Task directions:
Copy exactly the last part of the listing below, beginning at the line that contains "(base : gset string)." and including the final line.

Exercise materials Block Start

Definition rpc_DetectUnsupported (base : gset string) (response : ResponseHolder) : option (gset string) :=
  let modules := default ∅ (detectModules response) in
  if bool_decide (modules = ∅) then None
  else Some (base.filter (fun method => module_missing modules method = true) base).
End Modules.

(** ** Both detectors of an upstream *)

Definition detectableConnectorTypes (types : list ApiConnectorType) : list ApiConnectorType :=
  base.filter (fun t => t = JsonRpcConnector \/ t = WebsocketConnector) types.

Definition detectableMethods `{MapRange} (reg : Registry) (methodSpec : string) (types : list ApiConnectorType) : gset string :=
  DetectableMethods reg methodSpec (detectableConnectorTypes types).

Section Rounds.
Context `{MJ : ModulesJson} (base : gset string).

(** A round of both detectors: the node's answer to every method, and the state of the
    probes. *)
Definition evm_round (answer : string -> ResponseHolder) (d : MethodProbeDetector)
    : list (option (gset string)) * MethodProbeDetector :=
  let '(probed, d) := probe_DetectUnsupported answer d in
  ([rpc_DetectUnsupported base (answer "rpc_modules"); probed], d).

(** The verdicts of the rounds, fed to the processor of [Methods]. *)
Fixpoint evm_rounds (rounds : list (string -> ResponseHolder)) (d : MethodProbeDetector) : list (list (option (gset string))) :=
  match rounds with
  | [] => []
  | answer :: rounds => let '(verdicts, d) := evm_round answer d in verdicts :: evm_rounds rounds d
  end.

Exercise materials Block End

Answer to the problem:
Context `{MJ : ModulesJson} (base : gset string).

(** A round of both detectors: the node's answer to every method, and the state of the
    probes. *)
Definition evm_round (answer : string -> ResponseHolder) (d : MethodProbeDetector)
    : list (option (gset string)) * MethodProbeDetector :=
  let '(probed, d) := probe_DetectUnsupported answer d in
  ([rpc_DetectUnsupported base (answer "rpc_modules"); probed], d).

(** The verdicts of the rounds, fed to the processor of [Methods]. *)
Fixpoint evm_rounds (rounds : list (string -> ResponseHolder)) (d : MethodProbeDetector) : list (list (option (gset string))) :=
  match rounds with
  | [] => []
  | answer :: rounds => let '(verdicts, d) := evm_round answer d in verdicts :: evm_rounds rounds d
  end.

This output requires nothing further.